AIでウイルス対策は予防防御に変わる--米Cylance

日川佳三

2017-01-23 07:00

 「FBIでテロ対策などに従事してきて、後追いの対策から逃れることはできないと思っていた。米Dell時代に米Cylanceの技術を知り、後追いの対策ではなく予測型の予防防御がとれることを知った」(米Cylanceで副社長兼特使を務めるJohn E.McClurg氏)

 パターンファイルではなくアルゴリズムでマルウェアを判定するウイルス対策ソフトが、米Cylance(日本法人はCylance Japan)の「CylancePROTECT」だ。同社は1月16日、都内で会見し、他社と比べた優位性として、AI(人工知能)だけでマルウェアを検知することなどをアピールした。

米Cylanceで副社長兼特使を務めるJohn E.McClurg氏
米Cylanceで副社長兼特使を務めるJohn E.McClurg氏

 John E.McClurg氏がDellに在籍していた当時、Dellの最高技術責任者(CTO)は「生贄の子羊はもう要らない」と言ったという。「ウイルス対策のシグネチャを作成するという大義のために、ユーザー企業のエンドポイントを生贄としてこれ以上差し出したくない」との願いだ。

 この経緯からDellは、高度なエンドポイント防御策を持っている企業に声を掛けた。集まった60社に対して、4160件のマルウェアを投げた。60社のうち米Cylanceが最も優れており、検知できなかったのは4160件中わずか12件、つまり99.7%の検知率だった。

 John E.McClurg氏は、最初はこの結果を信じなかった。社員に調査させたところ、検知率が真実であることを知ったと主張する。

マルウェアのモデルを機械的に学習してアルゴリズムに落とし込む

 CylancePROTECTの最大の特徴は、パターンマッチングや振る舞い検知といった既存の手法ではなく、対象のファイルがマルウェアの特徴を備えるかどうかをアルゴリズムで判定するという手法を採用したこと。

 マルウェアを含んだ大量のファイルのビットパターンを機械的に学習してマルウェアの特徴を抽出し、マルウェアを検出する計算式に落とし込んでいる。10億個を超えるファイルから600万以上の要素を特徴点として抽出している。

 個々のエンドポイントにインストールするエージェントソフトにアルゴリズムを搭載しており、スタンドアロンで動作する。
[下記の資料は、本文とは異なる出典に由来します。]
(** When no index occurs twice among the entries of the external face
    tags, among those of the internal face tags, among those of the edge
    tags and among those of the vertex tags, the dual-node count is the
    number of primal cells plus the numbers of these entries; lines
    297-365, when passed, fill the node array in four contiguous blocks in
    this order (cells, faces, edges, vertices) and leave the offset at the
    count; and they are passed when the array has that many slots and
    every tagged element can be read. *)
Theorem dual_node_count_and_blocks (tet_mesh : mesh_t)
    (ext int edges verts : list string) ts (nodes0 : list point_t) :
  let faces := tagged (face_tags tet_mesh) ext ++ tagged (face_tags tet_mesh) int in
  let es := tagged (edge_tags tet_mesh) edges in
  let vs := tagged (node_tags tet_mesh) verts in
  let nc := Z.to_nat (num_cells tet_mesh) in
  let n := count_dual_nodes tet_mesh ts in
  build_tagged_sets tet_mesh ext int edges verts = Ok ts ->
  NoDup (tagged (face_tags tet_mesh) ext) ->
  NoDup (tagged (face_tags tet_mesh) int) ->
  NoDup es -> NoDup vs ->
  0 <= num_cells tet_mesh ->
  n = num_cells tet_mesh + Z.of_nat (length faces) + Z.of_nat (length es)
      + Z.of_nat (length vs)
  /\ (forall st,
        generate_dual_vertices tet_mesh ext int edges verts n nodes0 = Ok st ->
        dv_offset st = n
        /\ (forall c, (c < nc)%nat ->
              dv_nodes st !! c = Some default_dual_vertex)
        /\ (forall j f, faces !! j = Some f ->
              exists p, arr_get (face_centers tet_mesh) f = Ok p
                /\ dv_nodes st !! (nc + j)%nat = Some p)
        /\ (forall j e, es !! j = Some e ->
              exists p, edge_midpoint tet_mesh e = Ok p
                /\ dv_nodes st !! (nc + length faces + j)%nat = Some p)
        /\ (forall j v, vs !! j = Some v ->
              exists p, arr_get (nodes tet_mesh) v = Ok p
                /\ dv_nodes st !! (nc + length faces + length es + j)%nat
                   = Some p))
  /\ (length nodes0 = Z.to_nat n ->
      Forall (fun f => is_ok (arr_get (face_centers tet_mesh) f) = true) faces ->
      Forall (fun e => is_ok (edge_midpoint tet_mesh e) = true) es ->
      Forall (fun v => is_ok (arr_get (nodes tet_mesh) v) = true) vs ->
      exists st,
        generate_dual_vertices tet_mesh ext int edges verts n nodes0 = Ok st).
Proof.
  intros faces es vs nc n Hts Dext Dint Des Dvs Hnc.
  assert (Hn : n = num_cells tet_mesh + Z.of_nat (length faces)
                   + Z.of_nat (length es) + Z.of_nat (length vs)).
  { apply build_tagged_sets_members in Hts as (He & Hi & Hed & Hv).
    unfold n, count_dual_nodes. rewrite He, Hi, Hed, Hv.
    rewrite !size_tagged by assumption.
    unfold faces. rewrite length_app. fold es vs. lia. }
  split; [exact Hn|]. split.
  - intros st Hst.
    destruct (generate_dual_vertices_layout _ _ _ _ _ _ _ _ Hnc Hst)
      as (Ho & _ & Hc & Hf & He & Hv & _).
    fold faces es vs nc in Ho, Hc, Hf, He, Hv.
    split; [lia|]. auto.
  - intros Hlen Hf He Hv.
    apply generate_dual_vertices_total; assumption.
Qed.

(** The set of the entries of a tag is smaller than the tag when an entry
    is repeated. *)
Lemma size_tagged_le (l : list Z) :
  int_unordered_set_size (list_to_set l) <= Z.of_nat (length l)
  /\ (int_unordered_set_size (list_to_set l) = Z.of_nat (length l) ->
      NoDup l).
Proof.
  unfold int_unordered_set_size. induction l as [|x l [IHle IHeq]].
  - rewrite list_to_set_nil, size_empty.
    split; [simpl; lia | intros _; constructor].
  - rewrite list_to_set_cons, length_cons.
    destruct (decide (x ∈ l)) as [Hin|Hout].
    + replace ({[x]} ∪ list_to_set l : gset Z) with (list_to_set l : gset Z)
        by (apply set_eq; intros y; rewrite elem_of_union, elem_of_singleton,
              elem_of_list_to_set; split; [auto | intros [->|?]; assumption]).
      split; lia.
    + rewrite size_union, size_singleton
        by (apply disjoint_singleton_l; rewrite elem_of_list_to_set; exact Hout).
      split; [lia|]. intros Heq. constructor; [exact Hout|].
      apply IHeq. lia.
Qed.

(** Lines 297-365, when passed, have stored every dual vertex inside the
    node array, and in a debugging build the offset is the count they were
    given. *)
Lemma emit_loop_in_bounds {A} (src : A -> result point_t) upd (l : list A)
    st st' :
  0 <= dv_offset st <= Z.of_nat (length (dv_nodes st)) ->
  for_each (emit src upd) l st = Ok st' ->
  0 <= dv_offset st' <= Z.of_nat (length (dv_nodes st')).
Proof.
  intros [H0 Hle] H.
  apply emit_loop_spec in H as (Ho & Hlen & Hb & _); [|exact H0].
  rewrite Hlen. destruct l as [|a l].
  - simpl in Ho. lia.
  - specialize (Hb ltac:(discriminate)). lia.
Qed.

Lemma generate_dual_vertices_in_bounds (tet_mesh : mesh_t)
    (ext int edges verts : list string) (n : Z) (nodes0 : list point_t) st :
  0 <= num_cells tet_mesh ->
  generate_dual_vertices tet_mesh ext int edges verts n nodes0 = Ok st ->
  dv_offset st <= Z.of_nat (length nodes0)
  /\ (ndebug = false -> dv_offset st = n).
Proof.
  intros Hnc H. unfold generate_dual_vertices in H.
  ok_bind H st1 H1. ok_bind H st2 H2. ok_bind H st3 H3. ok_bind H st4 H4.
  ok_bind H st5 H5. ok_bind H u Hu. injection H as <-.
  unfold for_range in H1. rewrite Z.sub_0_r in H1.
  rewrite (for_each_ext _ _ _ _ (cell_dual_vertex_emit _)) in H1.
  rewrite (for_each_ext _ _ _ _ (model_face_dual_vertex_emit _)) in H2.
  rewrite (for_each_ext _ _ _ _ (model_face_dual_vertex_emit _)) in H3.
  rewrite (for_each_ext _ _ _ _ (model_edge_dual_vertex_emit _)) in H4.
  rewrite (for_each_ext _ _ _ _ (model_vertex_dual_vertex_emit _)) in H5.
  assert (L1 : length (dv_nodes st1) = length nodes0)
    by (apply emit_loop_spec in H1 as (_ & L & _); [exact L | simpl; lia]).
  apply emit_loop_in_bounds in H1; [|simpl; lia].
  pose proof (emit_loop_spec _ _ _ _ _ (proj1 H1) H2) as (_ & L2 & _).
  apply emit_loop_in_bounds in H2; [|exact H1].
  pose proof (emit_loop_spec _ _ _ _ _ (proj1 H2) H3) as (_ & L3 & _).
  apply emit_loop_in_bounds in H3; [|exact H2].
  pose proof (emit_loop_spec _ _ _ _ _ (proj1 H3) H4) as (_ & L4 & _).
  apply emit_loop_in_bounds in H4; [|exact H3].
  pose proof (emit_loop_spec _ _ _ _ _ (proj1 H4) H5) as (_ & L5 & _).
  apply emit_loop_in_bounds in H5; [|exact H4].
  split; [lia|].
  intros Hd. apply (ASSERT_Ok_debug _ _ _ Hd) in Hu. apply Z.eqb_eq in Hu.
  exact Hu.
Qed.

(** C5 (the code departs from the claim).  The dual-node count is taken
    from the sets of tagged elements (lines 251-253) and the dual vertices
    are generated along the tag arrays (lines 312-364): lines 297-365,
    when passed, leave the offset at the number of cells plus the number
    of entries of the tags.  So when an element is entered twice, in two
    tags of one family or twice in one tag, there are more dual vertices
    than were counted: on a node array with one slot per counted node
    (the array of [mesh_new]) the generation runs past the end, and with
    more room a debugging build stops at the assertion of line 365. *)
Theorem repeated_tag_entry_overruns_dual_nodes (tet_mesh : mesh_t)
    (ext int edges verts : list string) ts (nodes0 : list point_t) :
  let fe := tagged (face_tags tet_mesh) ext in
  let fi := tagged (face_tags tet_mesh) int in
  let es := tagged (edge_tags tet_mesh) edges in
  let vs := tagged (node_tags tet_mesh) verts in
  let generated :=
    num_cells tet_mesh + Z.of_nat (length fe) + Z.of_nat (length fi)
    + Z.of_nat (length es) + Z.of_nat (length vs) in
  build_tagged_sets tet_mesh ext int edges verts = Ok ts ->
  0 <= num_cells tet_mesh ->
  ~ NoDup fe \/ ~ NoDup fi \/ ~ NoDup es \/ ~ NoDup vs ->
  count_dual_nodes tet_mesh ts < generated
  /\ (forall n st,
        generate_dual_vertices tet_mesh ext int edges verts n nodes0 = Ok st ->
        dv_offset st = generated
        /\ generated <= Z.of_nat (length nodes0)
        /\ (ndebug = false -> n = generated))
  /\ (length nodes0 = Z.to_nat (count_dual_nodes tet_mesh ts) ->
      forall n,
        is_ok (generate_dual_vertices tet_mesh ext int edges verts n nodes0)
        = false)
  /\ (ndebug = false ->
      is_ok (generate_dual_vertices tet_mesh ext int edges verts
               (count_dual_nodes tet_mesh ts) nodes0) = false).
Proof.
  intros fe fi es vs generated Hts Hnc Hdup.
  assert (Hcount : count_dual_nodes tet_mesh ts < generated).
  { apply build_tagged_sets_members in Hts as (He & Hi & Hed & Hv).
    unfold count_dual_nodes. rewrite He, Hi, Hed, Hv. fold fe fi es vs.
    destruct (size_tagged_le fe) as [Le1 Eq1], (size_tagged_le fi) as [Le2 Eq2],
      (size_tagged_le es) as [Le3 Eq3], (size_tagged_le vs) as [Le4 Eq4].
    unfold generated.
    destruct Hdup as [Hd|[Hd|[Hd|Hd]]].
    - assert (int_unordered_set_size (list_to_set fe) <> Z.of_nat (length fe))
        by (intros Heq; apply Hd, Eq1, Heq). lia.
    - assert (int_unordered_set_size (list_to_set fi) <> Z.of_nat (length fi))
        by (intros Heq; apply Hd, Eq2, Heq). lia.
    - assert (int_unordered_set_size (list_to_set es) <> Z.of_nat (length es))
        by (intros Heq; apply Hd, Eq3, Heq). lia.
    - assert (int_unordered_set_size (list_to_set vs) <> Z.of_nat (length vs))
        by (intros Heq; apply Hd, Eq4, Heq). lia. }
  assert (Hrun : forall n st,
            generate_dual_vertices tet_mesh ext int edges verts n nodes0 = Ok st ->
            dv_offset st = generated
            /\ generated <= Z.of_nat (length nodes0)
            /\ (ndebug = false -> n = generated)).
  { intros n st Hst.
    destruct (generate_dual_vertices_layout _ _ _ _ _ _ _ _ Hnc Hst)
      as (Ho & _).
    fold fe fi es vs in Ho. rewrite length_app in Ho.
    destruct (generate_dual_vertices_in_bounds _ _ _ _ _ _ _ _ Hnc Hst)
      as [Hle Hn].
    unfold generated. split; [lia|]. split; [lia|].
    intros Hd. specialize (Hn Hd). lia. }
  split; [exact Hcount|]. split; [exact Hrun|]. split.
  - intros Hlen n.
    destruct (generate_dual_vertices _ _ _ _ _ n nodes0) as [st|] eqn:Hst;
      [|reflexivity].
    exfalso. destruct (Hrun _ _ Hst) as (_ & Hle & _).
    assert (0 <= count_dual_nodes tet_mesh ts)
      by (unfold count_dual_nodes, int_unordered_set_size; lia).
    lia.
  - intros Hd.
    destruct (generate_dual_vertices _ _ _ _ _ _ nodes0) as [st|] eqn:Hst;
      [|reflexivity].
    exfalso. destruct (Hrun _ _ Hst) as (_ & _ & Hn). specialize (Hn Hd). lia.
Qed.

(** ** The edge lookup map *)

Lemma emit_loop_face_map_only {A} (src : A -> result point_t) upd
    (l : list A) st st' :
  (forall st a, dual_node_for_edge (upd st a) = dual_node_for_edge st) ->
  for_each (emit src upd) l st = Ok st' ->
  dual_node_for_edge st' = dual_node_for_edge st.
Proof.
  intros Hupd H.
  eapply (for_each_invariant
    (fun s => dual_node_for_edge s = dual_node_for_edge st)); [| |exact H].
  - intros s a s' Hs Hb.
    apply emit_Ok in Hb as (_ & _ & _ & _ & _ & _ & ->).
    rewrite Hupd. exact Hs.
  - reflexivity.
Qed.

(** The map after the loop of lines 341-351 over one tag: the keys are
    the positions in the tag. *)
Lemma edge_map_positions (tet_mesh : mesh_t) (l : list (Z * Z)) (k0 : Z)
    st st' :
  l.*1 = seqZ k0 (Z.of_nat (length l)) ->
  for_each (emit (fun e_edge : Z * Z => edge_midpoint tet_mesh e_edge.2)
              bind_edge_position) l st = Ok st' ->
  forall k, dual_node_for_edge st' !! k =
    if decide (k0 <= k < k0 + Z.of_nat (length l))
    then Some (dv_offset st + (k - k0))
    else dual_node_for_edge st !! k.
Proof.
  revert k0 st. induction l as [|[e edge] l IH]; intros k0 st Hl; simpl.
  - intros [= <-] k. destruct (decide _); [lia | reflexivity].
  - destruct (emit _ _ st (e, edge)) as [st1|] eqn:H1; [|discriminate].
    intros H k.
    rewrite length_cons, Nat2Z.inj_succ, seqZ_cons in Hl by lia.
    simpl in Hl. injection Hl as -> Hl.
    replace (Z.pred (Z.succ (Z.of_nat (length l)))) with (Z.of_nat (length l))
      in Hl by lia.
    apply emit_Ok in H1 as (_ & _ & _ & _ & Ho1 & _ & Hm1).
    rewrite (IH _ _ Hl H k), Hm1, Ho1. simpl.
    destruct (decide (Z.succ k0 <= k < Z.succ k0 + Z.of_nat (length l))).
    + destruct (decide _); [f_equal; lia | lia].
    + destruct (decide (k0 = k)) as [->|Hne].
      * rewrite lookup_insert_eq.
        destruct (decide _); [f_equal; lia | lia].
      * rewrite lookup_insert_ne by exact Hne.
        destruct (decide _); [lia | reflexivity].
Qed.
このため、シグネチャ型のウイルス対策と異なり、パターンファイルの更新が要らないことも特徴だ。

 AIを使っていることを標榜するベンダーは、他にもある。ところが、Cylance JapanでCTOを務める乙部幸一朗氏は、「CylanceはAIで先を行っており、他社は追いつけない」と主張する。

 他社が追いつけない理由の1つは、AIのハンドリングの仕方だという。「シグネチャの生成などに機械学習を応用するのではなく、Cylanceはマルウェアをモデルとして定義して機械的に判定している。これをやっているのはCylanceだけだ」(乙部氏)

組み込み機器などのIoTデバイスにも搭載

Cylance Japanで最高技術責任者を務める乙部幸一朗氏
Cylance Japanで最高技術責任者を務める乙部幸一朗氏

 将来は、コンシューマー版の製品も市場に投入する。これによって、より広範にエンジンが流通することになるが、犯罪者がマルウェアを製作しやすくなるということはない、と乙部氏は主張する。

 Cylanceのエンジンがあればマルウェアかどうかを判定できるが、機械学習のアルゴリズムなので、どうしてマルウェアと判定したのかの理由は分からない。「判定エンジンをバイパスするテクニックを見つけることはできない」(乙部氏)

 Cylanceのエージェントは、クライアントPCだけでなく、Windows組み込み機器などのIoTデバイスや各種ネットワークアプライアンスなどにも搭載されている。動作の軽さや、シグネチャ更新が要らないことが、特に組み込み機器にとってのメリットとなる。

 IoTデバイスでは独Siemensや米Honeywellなどと取り組んでおり、アプライアンスでは米A10 Networksや、米Symantecが買収した米Blue Coat Systemsにエンジンを提供しているという。